(* ===== verification/PtxLoop.v ===== *)
(** * The grid-stride loop

    The code of an entry as a whole, and its loop: a thread that starts at the
    loop's head with index [i] ends, having done exactly the rounds [i],
    [i + stride], ... below the number of slots it was given. *)
From stdpp Require Import functions relations.
From S2P Require Import Prelude Dtype Device Heap Tensor TraceDag TraceSpec TracePlan TracePlanSpec Ptx PtxSpec PtxDiv PtxChain PtxChainSpec PtxMemory PtxKernel PtxBody PtxGrid PtxThread.

(** ** The code of an entry *)
Definition loop_head (g : EntryRegs) : list instr := [Label Head; SetpGeU32 (g_oob g) (g_i g) (g_n g); BraIf (g_oob g) Exit].
Definition loop_tail (g : EntryRegs) : list instr := [AddU32 (g_i g) (g_i g) (g_stride g); Bra Head; Label Exit; RetI].

(** The parts of an entry's code. *)
Record entry_code (ns : list TraceNode) (plan : ElementwisePlan) (lanes : nat) (code : list instr) (g : EntryRegs) (e1 : emitter)
    (body : list instr) : Prop := {
  ec_prologue : emit_ew_prologue plan empty_emitter = (Ret g, e1);
  ec_body : exists e2, emit_ew_body ns plan lanes (g_out g) (g_in g) (g_i g) (mkEmitter (em_alloc e1) (em_out e1 ++ loop_head g)) = (Ret tt, e2) /\
    em_out e2 = (em_out e1 ++ loop_head g) ++ body;
  ec_code : code = em_out e1 ++ loop_head g ++ body ++ loop_tail g;
  ec_no_labels : forall r x k, find_label k (em_out e1 ++ r) x = find_label (k + length (em_out e1)) r x /\
    find_label k (body ++ r) x = find_label (k + length body) r x;
  ec_shape : regs_shape g e1
}.

Section Emission.
Context (u : fpu) (ns : list TraceNode) (plan : ElementwisePlan) (lanes : nat) (Hentry : entry_ok ns plan lanes).

(** A memory and buffers on which the first round runs. *)
Definition blank : gmap Z byte := list_to_map (map (fun x => (Z.of_nat x, x00)) (seq 0 64)).
Definition at_zero (specs : list BufferSpec) : list Z := replicate (length specs) 0.

Lemma blank_mapped : mapped blank 0 64.
Proof.
  intros x Hx. unfold blank. exists x00. apply elem_of_list_to_map_1.
  - rewrite <- list_fmap_compose. apply NoDup_fmap_2; [intros a b H; cbn in H; lia|apply NoDup_seq].
  - apply list_elem_of_fmap. exists (Z.to_nat x). split; [by rewrite Z2Nat.id by lia|]. apply elem_of_seq. lia.
Qed.

Lemma at_zero_lookup specs k p : at_zero specs !! k = Some p -> p = 0.
Proof. intros H. by apply lookup_replicate in H as [-> _]. Qed.

Lemma element_small bk j : 0 <= j -> 0 <= element bk (p_cols plan) j <= j.
Proof.
  intros Hj. pose proof (po_cols _ _ _ Hentry) as Hc. destruct bk; cbn [element]; [lia| |lia|].
  - split; [apply Z.mod_pos_bound; lia|apply Z.mod_le; lia].
  - split; [apply Z.div_pos; lia|apply Z.div_le_upper_bound; nia].
Qed.

Lemma blank_round l : l_rd l = anywhere -> l_wr l = anywhere -> round_ok l plan lanes (at_zero (p_inputs plan)) (at_zero (p_outputs plan)) 0 blank.
Proof.
  intros Hrd Hwr. assert (HL : 1 <= Z.of_nat lanes <= 8) by (destruct (po_lanes _ _ _ Hentry) as [->|[->|[->| ->]]]; lia).
  assert (Hal : forall w, aligned 0 w = true) by (intros w; unfold aligned; by rewrite Zmod_0_l).
  split.
  - lia.
  - split; [apply length_replicate|]. intros k s p Hs Hp. apply at_zero_lookup in Hp as ->.
    destruct (po_inputs _ _ _ Hentry s (list_elem_of_lookup_2 _ _ _ Hs)) as [Hf _]. apply lanes_fit_bytes in Hf.
    split; [done|]. split; [apply Hal|]. intros j Hj. cbv zeta. pose proof (element_small (bs_bcast s) j ltac:(lia)) as He.
    rewrite Z.mul_0_l, !Z.add_0_l. split; [nia|]. split; [apply (mapped_sub _ _ _ _ _ blank_mapped); nia|by rewrite ?Hrd, ?Hwr].
  - split; [apply length_replicate|]. intros k s p Hs Hp. apply at_zero_lookup in Hp as ->.
    destruct (po_outputs _ _ _ Hentry s (list_elem_of_lookup_2 _ _ _ Hs)) as [Hf _]. apply lanes_fit_bytes in Hf.
    split; [done|]. split; [apply Hal|]. cbv zeta. split; [nia|]. split; [apply (mapped_sub _ _ _ _ _ blank_mapped); nia|by rewrite ?Hrd, ?Hwr].
Qed.

(** Emission for such a plan returns. *)
Lemma emit_ew_code_returns : exists code g e1 body e, emit_ew_code ns plan lanes empty_emitter = (Ret tt, e) /\ em_out e = code /\
  entry_code ns plan lanes code g e1 body.
Proof.
  set (l0 := mkLaunch 0 1 0 1 0 (at_zero (p_outputs plan)) (at_zero (p_inputs plan)) anywhere anywhere).
  set (s0 := mkThread (fun _ => 0) (fun _ => 0) (fun _ => 0) (fun _ => 0) (fun _ => false) blank).
  destruct (emit_ew_prologue_run u plan l0 s0) as (g & e1 & s1 & He1 & Hx1 & Hg1 & Hshape & Hready); [apply length_replicate..|].
  set (eh := mkEmitter (em_alloc e1) (em_out e1 ++ loop_head g)).
  destruct (emit_ew_body_run u l0 ns plan lanes Hentry (at_zero (p_inputs plan)) (at_zero (p_outputs plan)) 0) with
    (r_i := g_i g) (out_ptr := g_out g) (in_ptr := g_in g) (e := eh) (s := s1) as (e2 & s2 & [(body & Hb & Ho & Hxb) _ _] & _).
  { done. }
  { destruct (po_lanes _ _ _ Hentry) as [->|[->|[->| ->]]]; lia. }
  { apply (rs_i _ _ Hshape). }
  { rewrite (rg_i _ _ _ _ _ _ _ _ Hready). done. }
  { rewrite Hg1. by apply blank_round. }
  { apply (rg_in _ _ _ _ _ _ _ _ Hready). }
  { apply (rg_out _ _ _ _ _ _ _ _ Hready). }
  exists (em_out e1 ++ loop_head g ++ body ++ loop_tail g), g, e1, body, (mkEmitter (em_alloc e2) (em_out e1 ++ loop_head g ++ body ++ loop_tail g)).
  split; [|split; [done|split; [done|by exists e2|done| |done]]].
  2:{ intros r x k. split; [exact (find_label_skip _ _ _ _ _ _ _ _ Hx1)|exact (find_label_skip _ _ _ _ _ _ _ _ Hxb)]. }
  unfold emit_ew_code. rewrite (st_bind_ret _ _ _ g e1 He1). rewrite (st_bind_ret _ _ _ tt eh) by apply put_all_run.
  rewrite (st_bind_ret _ _ _ tt e2 Hb). rewrite (put_all_run (loop_tail g)). rewrite Ho. cbn. by rewrite <- !app_assoc.
Qed.
End Emission.

(** ** The loop *)
Section Loop.
Context (u : fpu) (l : launch) (ns : list TraceNode) (plan : ElementwisePlan) (lanes : nat) (Hentry : entry_ok ns plan lanes).
Context (rows : Z) (m0 : gmap Z byte) (Hlay : layout_ok plan lanes (l_ins l) (l_outs l) rows m0) (HN : rows * p_cols plan <= 2 ^ 32).
Context (code : list instr) (g : EntryRegs) (e1 : emitter) (body : list instr) (Hcode : entry_code ns plan lanes code g e1 body).
Let n := slots_n plan lanes rows.
Let ready := regs_ready g n.
Let may_round := round_may l plan lanes (l_ins l) (l_outs l).
Let inv := grid_inv u ns plan lanes (l_ins l) (l_outs l) m0.
Let head := length (em_out e1).
Let tail := (head + 3 + length body)%nat.

(** Where the loop's instructions are. *)
Lemma at_head k i : loop_head g !! k = Some i -> code !! (head + k)%nat = Some i.
Proof.
  intros Hk. rewrite (ec_code _ _ _ _ _ _ _ Hcode). rewrite lookup_app_r by (unfold head; lia).
  replace (head + k - length (em_out e1))%nat with k by (unfold head; lia). by apply lookup_app_l_Some.
Qed.
Lemma at_tail k i : loop_tail g !! k = Some i -> code !! (tail + k)%nat = Some i.
Proof.
  intros Hk. rewrite (ec_code _ _ _ _ _ _ _ Hcode). unfold tail, head.
  rewrite lookup_app_r by lia. rewrite lookup_app_r by (cbn; lia). rewrite lookup_app_r by (cbn; lia).
  rewrite <- Hk. f_equal. cbn. lia.
Qed.

Lemma label_head : find_label 0 code Head = Some head.
Proof. rewrite (ec_code _ _ _ _ _ _ _ Hcode). by rewrite (proj1 (ec_no_labels _ _ _ _ _ _ _ Hcode _ _ _)). Qed.
Lemma label_exit : find_label 0 code Exit = Some (tail + 2)%nat.
Proof.
  rewrite (ec_code _ _ _ _ _ _ _ Hcode). rewrite (proj1 (ec_no_labels _ _ _ _ _ _ _ Hcode _ _ _)). cbn [loop_head app find_label label_eqb].
  rewrite (proj2 (ec_no_labels _ _ _ _ _ _ _ Hcode _ _ _)). cbn. f_equal. unfold tail, head. lia.
Qed.

Lemma ready_keep i stride s s' : keeps (em_alloc e1) s s' -> ready i stride (l_ins l) (l_outs l) e1 s ->
  ready i stride (l_ins l) (l_outs l) e1 s'.
Proof.
  intros Hk [Hn Hi Hst Hin Hout]. destruct (ec_shape _ _ _ _ _ _ _ Hcode) as [Sn Si Sst Sp _ _].
  split; [by rewrite (keep_r _ _ _ Hk)..| |].
  - eapply ptrs_ok_keep; [exact Hin|done|exact Hk].
  - eapply ptrs_ok_keep; [exact Hout|done|exact Hk].
Qed.

(** One round. *)
Lemma body_run i stride s : ready i stride (l_ins l) (l_outs l) e1 s -> 0 <= i -> round_ok l plan lanes (l_ins l) (l_outs l) i (gm s) ->
  exists s', exec u l body s = Some s' /\ keeps (em_alloc e1) s s' /\ round u ns plan lanes (l_ins l) (l_outs l) i (gm s) (gm s').
Proof.
  intros Hr Hi Hround. destruct (ec_body _ _ _ _ _ _ _ Hcode) as (e2 & He2 & Ho2).
  destruct (emit_ew_body_run u l ns plan lanes Hentry (l_ins l) (l_outs l) i Hi (proj2 (ro_index _ _ _ _ _ _ _ Hround))
    (g_i g) (g_out g) (g_in g) (mkEmitter (em_alloc e1) (em_out e1 ++ loop_head g)) s) as (e' & s' & [(c & Hc & Ho & Hx) _ Hk] & Hrd); try done.
  { apply (rs_i _ _ (ec_shape _ _ _ _ _ _ _ Hcode)). }
  { apply (rg_i _ _ _ _ _ _ _ _ Hr). }
  { apply (rg_in _ _ _ _ _ _ _ _ Hr). }
  { apply (rg_out _ _ _ _ _ _ _ _ Hr). }
  exists s'. split; [|done]. rewrite He2 in Hc. injection Hc as <-. rewrite Ho2 in Ho. apply app_inv_head in Ho as ->. exact Hx.
Qed.

(** From the head to the head of the next round, or to the end. *)
Definition compared (i : Z) (s : thread) : thread := set_p (g_oob g) (n <=? i) s.

Lemma compare_steps i stride s : ready i stride (l_ins l) (l_outs l) e1 s ->
  rtc (step u l code) (head, s) ((head + 2)%nat, compared i s) /\ ready i stride (l_ins l) (l_outs l) e1 (compared i s).
Proof.
  intros Hr. split.
  - eapply rtc_l; [apply (step_label _ _ _ _ _ Head); rewrite <- (Nat.add_0_r head); by apply at_head|].
    replace (S head) with (head + 1)%nat by lia. eapply rtc_l; [eapply step_exec; [by apply at_head|]|].
    + cbn [exec1]. by rewrite (rg_n _ _ _ _ _ _ _ _ Hr), (rg_i _ _ _ _ _ _ _ _ Hr).
    + replace (S (head + 1)) with (head + 2)%nat by lia. apply rtc_refl.
  - destruct Hr as [Hn Hi Hst Hin Hout]. by split.
Qed.

Lemma exit_steps i stride s : ready i stride (l_ins l) (l_outs l) e1 s -> n <= i ->
  exists pc s', rtc (step u l code) (head, s) (pc, s') /\ code !! pc = Some RetI /\ gm s' = gm s.
Proof.
  intros Hr Hi. destruct (compare_steps i stride s Hr) as [Hsteps _]. exists (tail + 3)%nat, (compared i s).
  split; [|split; [by apply at_tail|done]]. etrans; [exact Hsteps|].
  eapply rtc_l; [eapply (step_taken _ _ _ _ _ (g_oob g) Exit); [by apply at_head| |exact label_exit]|].
  { cbn. rewrite fn_lookup_insert. by apply Z.leb_le. }
  eapply rtc_l; [apply (step_label _ _ _ _ _ Exit); by apply at_tail|]. replace (S (tail + 2)) with (tail + 3)%nat by lia. apply rtc_refl.
Qed.

Lemma round_steps i stride s : ready i stride (l_ins l) (l_outs l) e1 s -> 0 <= i < n -> 0 < stride -> n + stride <= 2 ^ 32 ->
  round_ok l plan lanes (l_ins l) (l_outs l) i (gm s) ->
  exists s', rtc (step u l code) (head, s) (head, s') /\ ready (i + stride) stride (l_ins l) (l_outs l) e1 s' /\
    round u ns plan lanes (l_ins l) (l_outs l) i (gm s) (gm s').
Proof.
  intros Hr Hi Hst Hb Hround. destruct (compare_steps i stride s Hr) as [Hsteps Hr1].
  destruct (body_run i stride (compared i s) Hr1) as (s2 & Hx & Hk & Hrd); [lia|done|].
  pose proof (ready_keep _ _ _ _ Hk Hr1) as [Hn2 Hi2 Hst2 Hin2 Hout2]. destruct (ec_shape _ _ _ _ _ _ _ Hcode) as [Sn Si Sst Sp Sni Ssi].
  exists (set_r (g_i g) (u32 (i + stride)) s2). split; [|split; [|done]].
  - etrans; [exact Hsteps|].
    eapply rtc_l; [apply (step_fall _ _ _ _ _ (g_oob g) Exit); [by apply at_head|]|].
    { cbn. rewrite fn_lookup_insert. apply Z.leb_gt. lia. }
    replace (S (head + 2)) with (length (em_out e1 ++ loop_head g)) by (rewrite length_app; cbn; unfold head; lia).
    etrans; [apply (exec_steps u l code (em_out e1 ++ loop_head g) body (loop_tail g) _ s2); [|exact Hx]|].
    { rewrite (ec_code _ _ _ _ _ _ _ Hcode). by rewrite <- app_assoc. }
    replace (length (em_out e1 ++ loop_head g) + length body)%nat with (tail + 0)%nat by (rewrite length_app; cbn; unfold tail, head; lia).
    eapply rtc_l; [eapply step_exec; [by apply at_tail|cbn [exec1]; by rewrite Hi2, Hst2]|].
    replace (S (tail + 0)) with (tail + 1)%nat by lia.
    eapply rtc_l; [eapply (step_bra _ _ _ _ _ Head); [by apply at_tail|exact label_head]|]. apply rtc_refl.
  - split; cbn; rewrite ?fn_lookup_insert, ?fn_lookup_insert_ne by done; try done. apply u32_id. lia.
Qed.

(** The rounds of a thread that starts at [i]. *)
Definition rounds_from (i stride x : Z) : Prop := exists k, 0 <= k /\ x = i + k * stride /\ x < n.

Lemma rounds_from_step i stride x : 0 < stride -> i < n -> rounds_from i stride x <-> x = i \/ rounds_from (i + stride) stride x.
Proof.
  intros Hst Hi. split.
  - intros (k & Hk & -> & Hx). destruct (decide (k = 0)) as [->|]; [left; lia|]. right. exists (k - 1). split; [lia|]. split; [ring|done].
  - intros [-> |(k & Hk & -> & Hx)]; [exists 0|exists (k + 1)]; (split; [lia|split; [ring|done]]).
Qed.
Lemma rounds_from_none i stride x : 0 < stride -> n <= i -> ~ rounds_from i stride x.
Proof. intros Hst Hi (k & Hk & -> & Hx). nia. Qed.
Lemma rounds_from_range i stride x : 0 < stride -> 0 <= i -> rounds_from i stride x -> i <= x < n.
Proof. intros Hst Hi (k & Hk & -> & Hx). nia. Qed.

Lemma loop_run (k : nat) : forall i stride s D, n - i <= Z.of_nat k -> ready i stride (l_ins l) (l_outs l) e1 s -> 0 <= i -> 0 < stride ->
  n + stride <= 2 ^ 32 -> inv D (gm s) -> (forall x, D x -> 0 <= x < n) -> (forall x, rounds_from i stride x -> ~ D x) ->
  (forall x, rounds_from i stride x -> may_round x) ->
  exists pc s', rtc (step u l code) (head, s) (pc, s') /\ code !! pc = Some RetI /\ inv (fun x => D x \/ rounds_from i stride x) (gm s').
Proof.
  induction k as [|k IH]; intros i stride s D Hk Hr Hi Hst Hb Hinv HD Hnew Hmay.
  all: destruct (Z.le_gt_cases n i) as [Hge|Hlt]; [|try lia].
  1,2: destruct (exit_steps i stride s Hr Hge) as (pc & s' & Hs & Hret & Hg); exists pc, s'; split; [done|]; split; [done|];
    rewrite Hg; eapply grid_inv_ext; [|exact Hinv]; intros x; split; [by left|intros [H|H]; [done|by apply rounds_from_none in H]].
  destruct (round_steps i stride s Hr) as (s1 & Hs1 & Hr1 & Hrd); [lia|done|done| |].
  { eapply round_readable_writable; [exact Hentry|exact Hlay|exact Hinv|fold n; lia|exact HN|]. apply Hmay. by exists 0; lia. }
  assert (Hii : rounds_from i stride i) by (exists 0; lia).
  assert (Hinv1 : inv (fun x => D x \/ x = i) (gm s1)).
  { eapply grid_step; [exact Hentry|exact Hlay|exact Hinv|exact HD|by apply Hnew|fold n; lia|exact Hrd]. }
  destruct (IH (i + stride) stride s1 (fun x => D x \/ x = i)) as (pc & s2 & Hs2 & Hret & Hinv2); try done; try lia.
  { intros x [Hx | ->]; [by apply HD|lia]. }
  { intros x Hx [Hd | ->]; [revert Hd; apply Hnew; apply rounds_from_step; [done|done|by right]|].
    apply rounds_from_range in Hx; lia. }
  { intros x Hx. apply Hmay, rounds_from_step; [done|done|by right]. }
  exists pc, s2. split; [by etrans|]. split; [done|]. eapply grid_inv_ext; [|exact Hinv2]. intros x. cbn.
  rewrite (rounds_from_step i stride x Hst Hlt). tauto.
Qed.

(** ** A thread *)
Lemma thread_run s D : l_n l = n -> n + stride_of l <= 2 ^ 32 -> 0 < stride_of l -> inv D (gm s) -> (forall x, D x -> 0 <= x < n) ->
  (forall x, rounds_from (first_round l) (stride_of l) x -> ~ D x) -> (forall x, rounds_from (first_round l) (stride_of l) x -> may_round x) ->
  exists m, returns u l code s m /\ inv (fun x => D x \/ rounds_from (first_round l) (stride_of l) x) m.
Proof.
  intros Hn Hb Hst Hinv HD Hnew Hmay. destruct (la_lengths _ _ _ _ _ _ Hlay) as [Hli Hlo].
  destruct (emit_ew_prologue_run u plan l s Hlo Hli) as (g' & e1' & s1 & He & Hx & Hg & _ & Hr).
  rewrite (ec_prologue _ _ _ _ _ _ _ Hcode) in He. injection He as <- <-. rewrite Hn in Hr.
  destruct (loop_run (Z.to_nat n) (first_round l) (stride_of l) s1 D) as (pc & s2 & Hs & Hret & Hinv2); try done.
  { unfold first_round, u32. pose proof (Z.mod_pos_bound (l_ctaid l * l_ntid l + l_tid l) (2 ^ 32)). lia. }
  { unfold first_round, u32. apply Z.mod_pos_bound. lia. }
  { by rewrite Hg. }
  exists (gm s2). split; [|exact Hinv2]. exists pc, s2. split; [|done]. etrans; [|exact Hs].
  exact (exec_steps u l code [] (em_out e1) (loop_head g ++ body ++ loop_tail g) s s1 (ec_code _ _ _ _ _ _ _ Hcode) Hx).
Qed.
End Loop.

# [WORK TO COMPLETE]
Copy out, word for word, the part of the entries above that begins at the line with "ready i stride (l_ins l) (l_outs l) e1 s'." and ends at the line with "intros Hr Hi.", including both.

# [WRITTEN REPLY]
  ready i stride (l_ins l) (l_outs l) e1 s'.
Proof.
  intros Hk [Hn Hi Hst Hin Hout]. destruct (ec_shape _ _ _ _ _ _ _ Hcode) as [Sn Si Sst Sp _ _].
  split; [by rewrite (keep_r _ _ _ Hk)..| |].
  - eapply ptrs_ok_keep; [exact Hin|done|exact Hk].
  - eapply ptrs_ok_keep; [exact Hout|done|exact Hk].
Qed.

(** One round. *)
Lemma body_run i stride s : ready i stride (l_ins l) (l_outs l) e1 s -> 0 <= i -> round_ok l plan lanes (l_ins l) (l_outs l) i (gm s) ->
  exists s', exec u l body s = Some s' /\ keeps (em_alloc e1) s s' /\ round u ns plan lanes (l_ins l) (l_outs l) i (gm s) (gm s').
Proof.
  intros Hr Hi Hround. destruct (ec_body _ _ _ _ _ _ _ Hcode) as (e2 & He2 & Ho2).
  destruct (emit_ew_body_run u l ns plan lanes Hentry (l_ins l) (l_outs l) i Hi (proj2 (ro_index _ _ _ _ _ _ _ Hround))
    (g_i g) (g_out g) (g_in g) (mkEmitter (em_alloc e1) (em_out e1 ++ loop_head g)) s) as (e' & s' & [(c & Hc & Ho & Hx) _ Hk] & Hrd); try done.
  { apply (rs_i _ _ (ec_shape _ _ _ _ _ _ _ Hcode)). }
  { apply (rg_i _ _ _ _ _ _ _ _ Hr). }
  { apply (rg_in _ _ _ _ _ _ _ _ Hr). }
  { apply (rg_out _ _ _ _ _ _ _ _ Hr). }
  exists s'. split; [|done]. rewrite He2 in Hc. injection Hc as <-. rewrite Ho2 in Ho. apply app_inv_head in Ho as ->. exact Hx.
Qed.

(** From the head to the head of the next round, or to the end. *)
Definition compared (i : Z) (s : thread) : thread := set_p (g_oob g) (n <=? i) s.

Lemma compare_steps i stride s : ready i stride (l_ins l) (l_outs l) e1 s ->
  rtc (step u l code) (head, s) ((head + 2)%nat, compared i s) /\ ready i stride (l_ins l) (l_outs l) e1 (compared i s).
Proof.
  intros Hr. split.
  - eapply rtc_l; [apply (step_label _ _ _ _ _ Head); rewrite <- (Nat.add_0_r head); by apply at_head|].
    replace (S head) with (head + 1)%nat by lia. eapply rtc_l; [eapply step_exec; [by apply at_head|]|].
    + cbn [exec1]. by rewrite (rg_n _ _ _ _ _ _ _ _ Hr), (rg_i _ _ _ _ _ _ _ _ Hr).
    + replace (S (head + 1)) with (head + 2)%nat by lia. apply rtc_refl.
  - destruct Hr as [Hn Hi Hst Hin Hout]. by split.
Qed.

Lemma exit_steps i stride s : ready i stride (l_ins l) (l_outs l) e1 s -> n <= i ->
  exists pc s', rtc (step u l code) (head, s) (pc, s') /\ code !! pc = Some RetI /\ gm s' = gm s.
Proof.
  intros Hr Hi. destruct (compare_steps i stride s Hr) as [Hsteps _]. exists (tail + 3)%nat, (compared i s).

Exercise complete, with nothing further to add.